Category: Images of Research
‘Antimicrobial discovery and resistance: Yin Yang’: The microbiology image shows a bacterial colony fighting with a fungal colony (white and fluffy). The fungus has stopped growing because it has run into antibiotics the bacteria is secreting into the agar around it. Both microbes have reached a stale mate in their growth, and this balance is a natural example of Yin Yang. It is also symbolic of the fact that after the use of antibiotics, resistance naturally follows, and therefore we must use antibiotics carefully, and discover more ways to kill harmful microorganisms. Othman Boaishia, an ex-Cardiff University PhD student is acknowledged for generating the microbiological image, which has then been incorporated into the Yin Yang design.
‘Combatting Antimicrobial Resistance Using Computational Biochemistry’: Antibiotic resistance is mainly attributed to β-lactamase enzymes. One such example is KPC-2 (shown as pink/green ribbons) which break down β -lactam antibiotics. To combat this, β -lactamase inhibitors such as Avibactam (shown as purple/red ball and sticks) have been developed. Interestingly, Avibactam regenerates but how this occurs is unknown. To decipher this mechanism, we used computer simulations to predict the driving forces of Avibactam over time (there are five snapshots of the complex taken from the simulation as an example). Trying to understand how Avibactam inhibits KPC-2 and how it regenerates would provide vital clues to antibiotic resistance and thus aid in the design of new and more efficient β -lactamase inhibitors.
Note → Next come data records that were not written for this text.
Lemma inv_set_qos q s : inv s -> inv (set_qos q s).
Proof. done. Qed.

Lemma inv_LimitWriteIops s s' d c rate answers : inv s -> LimitWriteIops d c rate answers s = Some s' -> inv s'.
Proof.
  intros Hi Hs. apply bind_Some in Hs as (x & Hx & Hs). destruct x as [| |i m [|]]; try done.
  case_match; try done. injection Hs as <-. by apply inv_set_qos, inv_set_dispatcher.
Qed.

Lemma inv_LimitWriteBw s s' d c quota : inv s -> LimitWriteBw d c quota s = Some s' -> inv s'.
Proof.
  intros Hi Hs. apply bind_Some in Hs as (x & Hx & Hs). destruct x as [| |i m [|]]; try done.
  case_match; try done. injection Hs as <-. by apply inv_set_qos, inv_set_dispatcher.
Qed.

Lemma inv_swap i l s : inv s -> lanes s !! i = Some l -> worker l = AtEmpty ->
  inv {| lanes := <[i := {| queue := deal l; deal := queue l; worker := Dealing;
                            finishThread := finishThread l; copyupFlag := copyupFlag l; log := log l |}]> (lanes s);
         dispatchers := map (wake_dispatcher i) (dispatchers s); stopper := stopper s; qos := qos s;
         submitted := submitted s; crashed := crashed s |}.
Proof.
  intros [Hi Hd] Hl Hw. split.
  - intros j k Hk. cbn in *. apply list_lookup_insert_Some in Hk.
    destruct Hk as [(-> & <- & _)|[_ Hk]]; [|by apply Hi].
    destruct (Hi _ _ Hl) as (dd & qd & H1 & H2 & H3 & H4 & H5).
    rewrite H4 in * by by rewrite Hw. exists qd, []. cbn. do 2 (split; [done|]).
    split; [by rewrite app_nil_r|done].
  - intros d j m ts n Hk. cbn in Hk. rewrite list_lookup_fmap in Hk.
    destruct (dispatchers s !! d) as [x|] eqn:Hx; [|done]. cbn in Hk. injection Hk as Hk.
    destruct x as [|j' m' ts' n'|]; [done| |done]. cbn in Hk. apply Hd in Hx.
    destruct (bool_decide _); by simplify_eq.
Qed.

Lemma pop_deal_spec q m ts p rest dd :
  ClientOpQueue.holds q dd -> pop_deal q = Some (m, ts, p, rest) ->
  exists dd', dd = (m, ts, p) :: dd' /\ ClientOpQueue.holds rest dd'.
Proof.
  intros (H1 & H2 & H3) Hp. unfold pop_deal in Hp.
  destruct (ClientOpQueue.reqQueue q), (ClientOpQueue.tsQueue q), (ClientOpQueue.period q); try done.
  simplify_eq. destruct dd as [|[[m' ts'] p'] dd]; [done|]. cbn in *. simplify_eq. by exists dd.
Qed.

Lemma inv_OpHandlerThread i s s' : inv s -> OpHandlerThread i s = Some s' -> inv s'.
Proof.
  intros Hi Hs. unfold OpHandlerThread in Hs. apply bind_Some in Hs as (l & Hl & Hs).
  pose proof (proj1 Hi _ _ Hl) as HL.
  assert (forall p, (worker l = Dealing -> ClientOpQueue.reqQueue (deal l) = []) ->
    inv (set_lane i (at_pc p l) s)) as Hpc.
  { intros p Hp. eapply lanes_inv_set_lane; [done..|]. apply lane_inv_pc; [done|]. intros Hw. right. by apply Hp. }
  destruct (worker l) eqn:Ew; try done.
  - destruct (held i s); [done|]. injection Hs as <-. by apply Hpc.
  - injection Hs as <-. by apply Hpc.
  - destruct (ClientOpQueue.Empty (queue l)); injection Hs as <-; [by apply Hpc|by apply inv_swap].
  - destruct (_ && _); [|done]. injection Hs as <-. by apply Hpc.
  - destruct (ClientOpQueue.Empty (deal l)) eqn:Ee.
    { injection Hs as <-. apply Hpc. intros _. unfold ClientOpQueue.Empty in Ee.
      by destruct (ClientOpQueue.reqQueue (deal l)). }
    apply bind_Some in Hs as ([[[m ts] p] rest] & Hp & Hs).
    destruct HL as (dd & qd & H1 & H2 & H3 & H4 & H5).
    destruct (pop_deal_spec _ _ _ _ _ _ H1 Hp) as (dd' & -> & H1').
    assert (forall r cf, barrier (copyupFlag l) [Handled (m, ts, p) r] = Some cf ->
      lane_inv (submitted s) i {| queue := queue l; deal := rest; worker := Dealing;
        finishThread := finishThread l; copyupFlag := cf; log := log l ++ [Handled (m, ts, p) r] |}) as Hn.
    { intros r cf Hb. exists dd', qd. cbn. do 2 (split; [done|]). split; [|split; [done|]].
      - rewrite handled_app, H3. cbn. by rewrite <- app_assoc.
      - by rewrite barrier_app, H5. }
    destruct (ProcessOpReq partial_copy readStatFlag m) as [r|ret| |] eqn:Ep.
    + destruct (copyupFlag l) eqn:Ec; [done|]. injection Hs as <-. eapply lanes_inv_set_lane; [done..|].
      by apply Hn.
    + injection Hs as <-. eapply lanes_inv_set_lane; [done..|]. by apply Hn.
    + injection Hs as <-. eapply lanes_inv_set_lane; [done..|]. by apply Hn.
    + injection Hs as <-. assert (inv (set_lane i {| queue := queue l; deal := rest; worker := Dealing;
        finishThread := finishThread l; copyupFlag := copyupFlag l;
        log := log l ++ [Handled (m, ts, p) Threw] |} s)) as Hn'; [|exact Hn'].
      eapply lanes_inv_set_lane; [done..|]. by apply Hn.
Qed.

Lemma inv_copyup_done i s s' : inv s -> copyup_done i s = Some s' -> inv s'.
Proof.
  intros Hi Hs. unfold copyup_done in Hs. apply bind_Some in Hs as (l & Hl & Hs).
  destruct (copyupFlag l) eqn:Ec; [|done]. injection Hs as <-. eapply lanes_inv_set_lane; [done..|].
  destruct (proj1 Hi _ _ Hl) as (dd & qd & H1 & H2 & H3 & H4 & H5). exists dd, qd. cbn.
  do 2 (split; [done|]). split; [by rewrite handled_app, app_nil_r|]. split; [done|].
  by rewrite barrier_app, H5, Ec.
Qed.

Lemma inv_StopThread s s' : inv s -> StopThread s = Some s' -> inv s'.
Proof.
  intros Hi Hs. unfold StopThread in Hs.
  destruct (default _ (stopper s)) as [i|i|i|i]; destruct (lanes s !! i) as [l|] eqn:Hl; try done; cbn in Hs.
  - destruct (_ || _); [done|]. by injection Hs as <-.
  - by injection Hs as <-.
  - injection Hs as <-. refine (lanes_inv_set_lane s i l _ Hi Hl _). exact (proj1 Hi _ _ Hl).
  - injection Hs as <-. refine (lanes_inv_set_lane s i l _ Hi Hl _). apply lane_inv_wake. exact (proj1 Hi _ _ Hl).
  - by injection Hs as <-.
  - destruct (worker l); try done. by injection Hs as <-.
Qed.

Lemma lanes_inv_run tr s s' : inv s -> run tr s = Some s' -> inv s'.
Proof.
  revert s. induction tr as [|a tr IH]; intros s Hi Hr; cbn in Hr; [by injection Hr as <-|].
  apply bind_Some in Hr as (s1 & H1 & Hr). eapply IH; [|done]. unfold step in H1.
  destruct (crashed s); [done|].
  destruct a; eauto using inv_EnqueueClientop, inv_resume, inv_LimitWriteIops, inv_LimitWriteBw,
    inv_OpHandlerThread, inv_copyup_done, inv_StopThread.
Qed.

Lemma lanes_inv_init nd q : inv (CreateWorkThread nd q).
Proof.
  split; cbn.
  - intros i l [-> _]%lookup_replicate. exists [], []. by repeat split.
  - by intros d i m ts n [? _]%lookup_replicate.
Qed.

(** *** The number of queued messages *)

(** A dispatcher of queue [i] that has been notified. *)
Definition ready (i : nat) (x : dispatcher) : bool :=
  match x with DWaiting j _ _ n => n && bool_decide (i = j) | _ => false end.

Definition cap_inv (nd : nat) (s : t) : Prop :=
  length (dispatchers s) = nd /\
  forall i l, lanes s !! i = Some l ->
    ClientOpQueue.GetSize (queue l) + count_if (ready i) (dispatchers s) <= queueMaxCapacity + 1 + Z.of_nat nd.

Definition no_spurious (a : label) : Prop := match a with Resume sp _ _ => sp = false | _ => True end.

Lemma cap_ready nd i s : cap_inv nd s -> 0 <= count_if (ready i) (dispatchers s) <= Z.of_nat nd.
Proof. intros [Hd _]. pose proof (count_if_le (ready i) (dispatchers s)). unfold len in *. lia. Qed.

Lemma cap_set_lane nd s i l l' : cap_inv nd s -> lanes s !! i = Some l -> queue l' = queue l ->
  cap_inv nd (set_lane i l' s).
Proof.
  intros [Hd Hc] Hl Hq. split; [done|]. intros j k Hk. cbn in *. apply list_lookup_insert_Some in Hk.
  destruct Hk as [(<- & <- & _)|[_ Hk]]; [rewrite Hq|]; by apply Hc.
Qed.

Lemma wake_queue l : queue (wake l) = queue l.
Proof. unfold wake. by destruct (worker l). Qed.

(** A dispatcher that starts to limit is no longer ready. *)
Lemma limiting_not_ready i j d m b ds : count_if (ready j) (<[d := DLimiting i m b]> ds) <= count_if (ready j) ds.
Proof.
  destruct (ds !! d) as [x|] eqn:Hx.
  - rewrite (count_if_insert _ _ _ _ _ Hx). cbn. destruct (ready j x); cbn; lia.
  - rewrite list_insert_ge; [done|]. by apply lookup_ge_None.
Qed.

Lemma cap_le_dispatchers nd s s' : length (dispatchers s') = length (dispatchers s) ->
  (forall i, count_if (ready i) (dispatchers s') <= count_if (ready i) (dispatchers s)) ->
  cap_inv nd {| lanes := lanes s'; dispatchers := dispatchers s; stopper := stopper s'; qos := qos s';
                submitted := submitted s'; crashed := crashed s' |} -> cap_inv nd s'.
Proof.
  intros Hl Hr [Hd Hc]. split; [rewrite Hl; exact Hd|]. intros i l Hi. specialize (Hc i l Hi). cbn in Hc.
  specialize (Hr i). lia.
Qed.

Lemma cap_push nd d i m ts p s s' :
  length (dispatchers s) = nd ->
  (forall j l, lanes s !! j = Some l ->
     ClientOpQueue.GetSize (queue l) + (if decide (i = j) then 1 else 0) + count_if (ready j) (dispatchers s)
       <= queueMaxCapacity + 1 + Z.of_nat nd) ->
  push d i m ts p s = Some s' -> cap_inv nd s'.
Proof.
  intros Hd Hc Hs. unfold push in Hs. apply bind_Some in Hs as (l & Hl & Hs).
  destruct (_ || _); [done|]. injection Hs as <-. apply (cap_le_dispatchers nd s).
  { cbn. destruct (limits (qos s) m); [by rewrite length_insert|done]. }
  { intros j. cbn. destruct (limits (qos s) m); [by apply limiting_not_ready|done]. }
  split; [done|]. intros j k Hk. cbn in *. apply list_lookup_insert_Some in Hk. destruct Hk as [(<- & <- & _)|[Hne Hk]].
  - specialize (Hc _ _ Hl). rewrite decide_True in Hc by done. rewrite wake_queue. cbn.
    unfold ClientOpQueue.GetSize in *. cbn. rewrite len_app, len_cons, len_nil. lia.
  - specialize (Hc _ _ Hk). rewrite decide_False in Hc by done. lia.
Qed.

Lemma cap_LimitWrite nd d x y q s : cap_inv nd s -> dispatchers s !! d = Some x -> (forall i, ready i y = false) ->
  cap_inv nd (set_qos q (set_dispatcher d y s)).
Proof.
  intros [Hd Hc] Hx Hy. split; [cbn; by rewrite length_insert|]. intros i l Hl. cbn in *.
  rewrite (count_if_insert _ _ _ _ _ Hx), Hy. specialize (Hc _ _ Hl). destruct (ready i x); cbn; lia.
Qed.

Lemma cap_step nd a s s' :
  0 <= queueMaxCapacity -> no_spurious a -> inv s -> cap_inv nd s -> step a s = Some s' -> cap_inv nd s'.
Proof.
  intros H0 Hns Hi Hc Hs. unfold step in Hs. destruct (crashed s); [done|]. destruct a as [d m ts p|sp d p|d c rate ans|d c quota|i|i|].
  - unfold EnqueueClientop in Hs. apply bind_Some in Hs as (x & Hx & Hs). destruct x; [|done..].
    apply bind_Some in Hs as (l & Hl & Hs). destruct (_ || _); [done|]. destruct (_ <? _) eqn:El; bprop.
    + injection Hs as <-. destruct Hc as [Hd Hc]. split; [cbn [set_dispatcher dispatchers]; by rewrite length_insert|].
      intros i k Hk. cbn [set_dispatcher dispatchers lanes] in *. rewrite (count_if_insert _ _ _ _ _ Hx). cbn. specialize (Hc _ _ Hk). lia.
    + eapply cap_push; [apply Hc| |done]. intros j k Hk. pose proof (cap_ready nd j s Hc).
      destruct (decide _) as [<-|]; [simplify_eq; lia|]. destruct Hc as [_ Hc]. specialize (Hc _ _ Hk). lia.
  - cbn in Hns. subst sp. unfold resume in Hs. apply bind_Some in Hs as (x & Hx & Hs).
    destruct x as [|i m ts n|]; [done| |done]. destruct n; [|done]. cbn [orb] in Hs.
    destruct Hc as [Hd Hc]. eapply cap_push; [| |exact Hs]; [cbn [set_dispatcher dispatchers]; by rewrite length_insert|].
    intros j k Hk. cbn [set_dispatcher dispatchers lanes] in *.
    rewrite (count_if_insert _ _ _ _ _ Hx). cbn [ready andb]. specialize (Hc _ _ Hk).
    destruct (decide (i = j)) as [->|]; [rewrite bool_decide_true by done; cbn; lia|].
    rewrite bool_decide_false by done. cbn. lia.
  - apply bind_Some in Hs as (x & Hx & Hs). destruct x as [| |i m [|]]; try done. case_match; try done.
    injection Hs as <-. by eapply cap_LimitWrite.
  - apply bind_Some in Hs as (x & Hx & Hs). destruct x as [| |i m [|]]; try done. case_match; try done.
    injection Hs as <-. by eapply cap_LimitWrite.
  - unfold OpHandlerThread in Hs. apply bind_Some in Hs as (l & Hl & Hs).
    destruct (worker l) eqn:Ew; try done.
    + destruct (held i s); [done|]. injection Hs as <-. by eapply cap_set_lane.
    + injection Hs as <-. by eapply cap_set_lane.
    + destruct (ClientOpQueue.Empty (queue l)); injection Hs as <-; [by eapply cap_set_lane|].
      destruct Hc as [Hd Hc]. split; [cbn; by rewrite length_map|]. intros j k Hk. cbn in *.
      pose proof (count_if_le (ready j) (map (wake_dispatcher i) (dispatchers s))) as Hle.
      unfold len in Hle. rewrite length_map in Hle.
      apply list_lookup_insert_Some in Hk. destruct Hk as [(<- & <- & _)|[Hne Hk]].
      * cbn. destruct (proj1 Hi _ _ Hl) as (dd & qd & [H1 _] & _ & _ & H4 & _).
        rewrite H4 in H1 by by rewrite Ew. unfold ClientOpQueue.GetSize. rewrite H1. cbn. rewrite len_nil. lia.
      * assert (count_if (ready j) (map (wake_dispatcher i) (dispatchers s)) =
                count_if (ready j) (dispatchers s)) as ->; [|by apply Hc].
        clear -Hne. induction (dispatchers s) as [|x l IH]; [done|]. cbn [map].
        rewrite !count_if_cons, IH. f_equal. f_equal. destruct x as [|j' m ts n|]; [done| |done]. cbn.
        destruct (bool_decide (i = j')) eqn:E; [|done]. apply bool_decide_eq_true in E as <-.
        cbn. by rewrite (bool_decide_false (j = i)), andb_false_r by congruence.
    + destruct (_ && _); [|done]. injection Hs as <-. by eapply cap_set_lane.
    + destruct (ClientOpQueue.Empty (deal l)); [injection Hs as <-; by eapply cap_set_lane|].
      apply bind_Some in Hs as ([[[m ts] p] rest] & Hp & Hs).
      destruct (ProcessOpReq _ _ _); [destruct (copyupFlag l); [done|]|..]; injection Hs as <-;
        try (by eapply cap_set_lane).
  - unfold copyup_done in Hs. apply bind_Some in Hs as (l & Hl & Hs). destruct (copyupFlag l); [|done].
    injection Hs as <-. by eapply cap_set_lane.
  - unfold StopThread in Hs.
    destruct (default _ (stopper s)) as [i|i|i|i]; destruct (lanes s !! i) as [l|] eqn:Hl; try done; cbn in Hs.
    + destruct (_ || _); [done|]. by injection Hs as <-.
    + by injection Hs as <-.
    + injection Hs as <-. by refine (cap_set_lane nd s i l _ Hc Hl _).
    + injection Hs as <-. refine (cap_set_lane nd s i l _ Hc Hl _). apply wake_queue.
    + by injection Hs as <-.
    + destruct (worker l); try done. by injection Hs as <-.
Qed.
‘The Dynamics of Bacterial Evolution’: This science art is made up of a collection of graphs called Muller plots, which are used to visualise how bacteria evolve when grown in diverse environments. The colours represent genetic changes that have taken place in the presence of environmental factors, such as antimicrobials and the host immune system. The blocks of colour expand when the genetic changes make the bacteria better able to survive in their local conditions. The dynamics of evolution are complex and visualising this process enables scientists to better understand bacterial processes, including antimicrobial resistance.
‘Beautiful Accident’: A video of a petri dish with bacterial colonies on. However, the plate, and colonies, are iridescent in the light, and you can see this in the movement of it in the video. This plate was meant to be able to be read, to provide data in my work investigating AMR in bacterial communities, however, due to the swarming of certain species in this community, it meant I was unable to read it, but it looked beautiful regardless.